The new Canada Recovery Benefit (CRB) replaces the CERB extension, but there are some important differences to check between the two programs.
How much does the Canada Recovery Benefit (CRB) pay?
The CRB pays $500 per week in two-week periods, compared to the $500 per weeks paid by CERB in monthly periods. The CRA will collect income tax on the income in both cases, however, the way that is done differs. Under the CERB program, the full $2,000 per month went directly to eligible applicants. The CRA intends to collect the required tax when the 2020 filings are made next year.
In the case of the CRB, the CRA is withholding 10% of the payment for income tax right from the start, which means the payment made for the two-week period is only $900. When a person files their 2020 and 2021 income taxes, the CRA will determine if more tax is due on the CRB payments.
As mentioned, a CERB period covered four weeks. The CERB extension meant people could receive as much as $14,000 for the full seven periods of the program. People had to apply separately for each period.

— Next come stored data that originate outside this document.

(* ===== verification/ActionRuntimeSafety.v ===== *)
(** * Joined shutdown of the broker

    Over every interleaving of the accept loop, the handlers and the owning
    goroutine at most three handlers run, stopping admission is final, and the
    journal and the engine are released only when every handler ever registered
    has signalled its end.  The wait for those signals terminates within the
    quiescence deadline. *)

From S2P Require Import Prelude GoTime Effects ActionRuntime.
From S2P Require ActionBudget.
Import ActionBudget (Stamp, MkStamp, reading, boot, s_boot, s_clock, CheckQuiescence, Capture, Capture_inv, sub64, sub64_exact).

#[local] Open Scope Z_scope.

(** ** The registry *)

Record reg_ok (r : ownedWorkers) : Prop := {
  ro_known : ∀ h p, ow_handlers r !! h = Some p → is_Some (ow_workers r !! h);
  ro_kept : ∀ h w, ow_workers r !! h = Some w → wk_done w = false → is_Some (ow_handlers r !! h);
  ro_fresh : ∀ h w, ow_workers r !! h = Some w → (h < ow_next r)%nat;
  ro_few : (size (ow_handlers r) ≤ 3)%nat }.

Definition empty_registry : ownedWorkers := MkRegistry false false false false false ∅ ∅ 0.

Lemma reg_ok_empty : reg_ok empty_registry.
Proof. split; simpl; try (intros *; by rewrite lookup_empty). rewrite map_size_empty. lia. Qed.

Lemma pruned_lookup r h p :
  ow_handlers (pruneDone r) !! h = Some p ↔ ow_handlers r !! h = Some p ∧ is_done r h = false.
Proof. unfold pruneDone. simpl. by rewrite map_lookup_filter_Some. Qed.

Lemma undone r h w : ow_workers r !! h = Some w → is_done r h = wk_done w.
Proof. unfold is_done. by intros ->. Qed.

Lemma pruneDone_ok r : reg_ok r → reg_ok (pruneDone r).
Proof.
  intros [Hk Hp Hf Hs]. split.
  - intros h p [Hh _]%pruned_lookup. eauto.
  - intros h w Hw Hd. destruct (Hp h w Hw Hd) as [p Hh]. exists p. apply pruned_lookup. split; [done|].
    rewrite (undone r h w Hw). done.
  - done.
  - etransitivity; [|exact Hs]. unfold pruneDone. simpl. rewrite <- !size_dom.
    apply subseteq_size. apply dom_filter_subseteq.
Qed.
Definition validateLogSchema (db : LogDb) : bool :=
  match ld_meta db !! schema_key with
  | Some version =>
      str_eqb version "1"
      && forallb (λ t, match ld_schema db !! t.1 with Some sql => str_eqb sql t.2 | None => false end) logSchema
  | None => false
  end.

(** ** Programs over [database/sql] *)

Inductive StoreCall : Type → Type :=
| SBegin : StoreCall bool
| SFault : StoreCall bool (* some statement of the body failed *)
| SRead : StoreCall LogDb
| SWrite (db : LogDb) : StoreCall unit
| SCommit : StoreCall bool
| SRollback : StoreCall unit
| SPressure : StoreCall bool (* DatabaseBytes > MaxBytes *)
| SCtxErr : StoreCall bool.

Local Open Scope prog_scope.

(** A transaction whose body is a function of the tables; the deferred rollback
    runs on every early return. *)
Definition store_tx {E R} (failed : E) (body : LogDb → result E (R * LogDb)) : prog StoreCall (result E R) :=
  broken <~ SFault;
  if broken : bool then _ <~ SRollback; Ret (Err failed)
  else
    db <~ SRead;
    match body db with
    | Err e => _ <~ SRollback; Ret (Err e)
    | Ok (r, db') =>
        _ <~ SWrite db';
        committed <~ SCommit;
        if committed : bool then Ret (Ok r) else _ <~ SRollback; Ret (Err failed)
    end.

(** The store handle: its configuration and [logReady]. *)
Record LogHandle := MkHandle { lh_RetentionAge : Z; lh_BatchSize : Z; lh_logReady : bool }.
Definition set_ready (h : LogHandle) : LogHandle := MkHandle (lh_RetentionAge h) (lh_BatchSize h) true.

Definition ensureLogSchema (h : LogHandle) : prog StoreCall (LogHandle * bool) :=
  if lh_logReady h then Ret (h, true)
  else
    began <~ SBegin;
    if negb began then Ret (h, false)
    else
      r <- store_tx StoreUnavailable (λ db,
             match (match ld_meta db !! schema_key with Some _ => Some db | None => create_schema db end) with
             | None => Err StoreUnavailable
             | Some db' => if validateLogSchema db' then Ok (tt, db') else Err StoreUnavailable
             end);
      match r with Ok _ => Ret (set_ready h, true) | Err _ => Ret (h, false) end.

Definition commitLogBatch (h : LogHandle) (b : Batch) : prog StoreCall (LogHandle * option StoreError) :=
  ensured <- ensureLogSchema h;
  let '(h, ok) := ensured in
  if negb ok then Ret (h, Some StoreUnavailable)
  else
    began <~ SBegin;
    if negb began then Ret (h, Some StoreUnavailable)
    else
      pressure <~ SPressure;
      if pressure : bool then _ <~ SRollback; Ret (h, Some StoreUnavailable)
      else
        r <- store_tx StoreUnavailable (λ db,
               match commit_tables (lh_RetentionAge h) db b with Ok db' => Ok (tt, db') | Err e => Err e end);
        Ret (h, match r with Ok _ => None | Err e => Some e end).

(** [logPortError]: a cancelled context hides the error's kind. *)
Definition logPortError (e : option StoreError) : prog StoreCall CommitResult :=
  match e with
  | None => Ret Committed
  | Some e =>
      canceled <~ SCtxErr;
      Ret (if canceled : bool then CommitFailed
           else match e with StoreConflict => RevisionConflict | StoreUnavailable => CommitFailed end)
  end.

Definition CommitBatch (h : LogHandle) (b : Batch) : prog StoreCall (LogHandle * CommitResult) :=
  if negb (Batch_Validate b) then Ret (h, CommitFailed)
  else
    out <- commitLogBatch h b;
    r <- logPortError out.2;
    Ret (out.1, r).

Definition LoadCheckpoint (h : LogHandle) (source : Source) : prog StoreCall (LogHandle * option Checkpoint) :=
  if negb (Source_Validate source) then Ret (h, None)
  else
    ensured <- ensureLogSchema h;
    let '(h, ok) := ensured in
    if negb ok then Ret (h, None)
    else
      broken <~ SFault;
      if broken : bool then Ret (h, None)
      else
        db <~ SRead;
        Ret (h, ls_checkpoint <$> loadLogState db source).
Lemma cut_spec db s k e r lc :
  source_ok db s → coverage_of db s !! k = Some (e, r) →
  (∀ b, lc = Some b → validateUTC (UTC b) = true ∧ k < wall b) →
  ∃ removed t bound, cut_coverage db s k e lc = Some (removed, set_coverage db s t)
    ∧ (∀ b, lc = Some b → bound ≤ wall b) ∧ shrinks bound (rows db s) (rows (set_coverage db s t) s).
Proof.
  intros [_ Hc _ _] Hrow Hlc. unfold cut_coverage. pose proof (delete_coverage_rows db s k e r Hc Hrow) as Hdel.
  destruct lc as [b|].
  - destruct (Hlc b eq_refl) as [Hb Hkb]. rewrite encode_valid by done. simpl. destruct (wall b <? e) eqn:E; bools.
    + destruct (move_start_rows db s k e r (wall b) Hc Hrow ltac:(lia)) as (t & -> & Hsh & _).
      exists false, t, (wall b). split; [done|]. split; [|done]. intros ? [= <-]. lia.
    + exists true, (delete k (coverage_of db s)), e. split; [done|]. split; [|done]. intros ? [= <-]. lia.
  - by exists true, (delete k (coverage_of db s)), e.
Qed.

(** The loop never fails, and keeps what pruning has promised so far. *)
Lemma prune_loop_spec cutoff lc db0 budget db fr dropped :
  (∀ b, lc = Some b → validateUTC (UTC b) = true) → pruned cutoff lc db0 db fr →
  ∃ db' fr' dropped', prune_loop budget db cutoff lc fr dropped = Some (db', fr', dropped')
    ∧ pruned cutoff lc db0 db' fr' ∧ dropped ≤ dropped' ≤ dropped + Z.of_nat budget.
Proof.
  intros Hlc. revert db fr dropped. induction budget as [|budget IH]; intros db fr dropped Hpr.
  { exists db, fr, dropped. split; [done|]. split; [done|lia]. }
  cbn [prune_loop]. pose proof (pr_ok _ _ _ _ _ Hpr) as Hok.
  destruct (oldestRetentionCandidate_spec db cutoff lc Hok) as (found & -> & Hfound). cbn [mbind option_bind].
  assert (Hgo : ∀ db1 fr1 (d : Z), pruned cutoff lc db0 db1 fr1 → dropped ≤ d ≤ dropped + 1 →
    ∃ db' fr' dropped', prune_loop budget db1 cutoff lc fr1 d = Some (db', fr', dropped')
      ∧ pruned cutoff lc db0 db' fr' ∧ dropped ≤ dropped' ≤ dropped + Z.of_nat (S budget)).
  { intros db1 fr1 d H1 Hd. destruct (IH db1 fr1 d H1) as (db' & fr' & d' & ? & ? & ?). exists db', fr', d'.
    split; [done|]. split; [done|lia]. }
  destruct found as [c|]; [|exists db, fr, dropped; split; [done|]; split; [done|lia]].
  destruct Hfound as [[Hrow Hdue] _]. destruct c as [m ns|m ns res|s k|s k e]; simpl in Hrow.
  - apply Hgo; [|simpl; lia]. apply pruned_metrics; [done|set_solver|done| |auto]. intros m' ns' Hin.
    destruct (decide ((m', ns') = (m, ns))) as [[= -> ->]|Hne]; [by right|left; set_solver].
  - apply Hgo; [|simpl; lia]. apply pruned_metrics; [done|done|set_solver|auto|]. intros m' ns' r' Hin.
    destruct (decide ((m', ns', r') = (m, ns, res))) as [[= -> -> ->]|Hne]; [by right|left; set_solver].
  - destruct Hrow as [Hs%log_sources_valid [c Hc]]. pose proof (so_sources _ Hok s Hs) as Hsok.
    destruct (sk_minutes _ _ Hsok _ _ Hc) as [Hk _].
    destruct (trim_spec db s k Hsok Hk) as [(removed & t & bound & -> & Hb & Hsh)|[-> Hpos]]; cbn [mbind option_bind].
    + apply Hgo; [|destruct removed; simpl; lia]. eapply pruned_coverage; [done|done| |exact Hsh].
      intros b Eb. unfold due in Hdue. simpl in Hdue. rewrite Eb in Hdue. lia.
    + apply Hgo; [by eapply pruned_minute|lia].
  - destruct Hrow as [Hs%log_sources_valid [r Hr]]. pose proof (so_sources _ Hok s Hs) as Hsok.
    destruct (cut_spec db s k e r lc Hsok Hr) as (removed & t & bound & -> & Hb & Hsh).
    { intros b Eb. split; [by apply Hlc|]. unfold due in Hdue. simpl in Hdue. by rewrite Eb in Hdue. }
    cbn [mbind option_bind]. apply Hgo; [|destruct removed; simpl; lia]. eapply pruned_coverage; [done|done| |exact Hsh].
    intros b Eb. specialize (Hb b Eb). assert (0 < Minute) by done. lia.
Qed.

The CRB program pays individuals for a maximum of 13 periods, or 26 weeks. Each period requires a new application. The total amount of money available per person is $13,000, but the withholding tax on the amount reduces the actual cash payments to $11,700. The CRB program runs from September 27, 2020 to September 25, 2021.
Who can get the Canada Recovery Benefit (CRB)?
The CRA designed the CRB program to help Canadian residents who lost income due to COVID-19 and are not covered under the Employment Insurance (EI) program.
The idea is to assist self-employed workers, or those who had employment income, but fall outside of EI coverage. This might include gig economy workers, and people who take contracts with a variety of businesses.
A person can only apply for and receive one benefit. Anyone who applies for or receives the Canada Recovery Sickness Benefit (CRSB), Canada Recovery Caregiver Benefit (CRCB), EI, QPIP, short-term disability, or workers’ compensation is not eligible under the CRB program.
Another important CRB rule to check is the minimum income requirement. Applicants had to have earned at least $5,000 in 2019, 2020, or the 12 months before the CRB application date.
In order to qualify for the Canada Recovery Benefit, a person must be out of work during the respective two-week period due to COVID-19 or income must be down 50% compared to the previous year’s average weekly income due to COVID-19.
How to protect yourself against a future financial crisis
The pandemic caught everyone by surprise. It is frustrating to be hit so hard by something completely out of your control. Unfortunately, this is the second major financial crisis in the past decade. It likely won’t be the last.
Given the constant uncertainty, it makes sense to start building our own personal recovery benefit fund. One way to do this is to use the Tax-Free Savings Account (TFSA) to hold top-quality dividend stocks and use the distributions to buy more shares.
The CRA can’t touch any earnings or profits we get from the Tax-Free Savings Account (TFSA) investments.
Over time, relatively small investments can grow to be large savings. In the event we don’t need to tap the fund before retirement, the money can grow to be quite substantial.
For example, a $10,000 investment in Royal Bank of Canada just 25 years ago would be worth $300,000 today with the dividends reinvested.
At the current dividend yield, the investment would generate $13,200 per year in dividend income!
The bottom line
The government might not have the means to implement another extensive Canada Recovery Benefit in future years.
We don’t know when the next financial crisis will occur, but we can start to build our own financial safety-net to protect against potential loss of income.
The TFSA is a perfect vehicle for this savings fund and the TSX Index is home to many top stocks, like Royal Bank.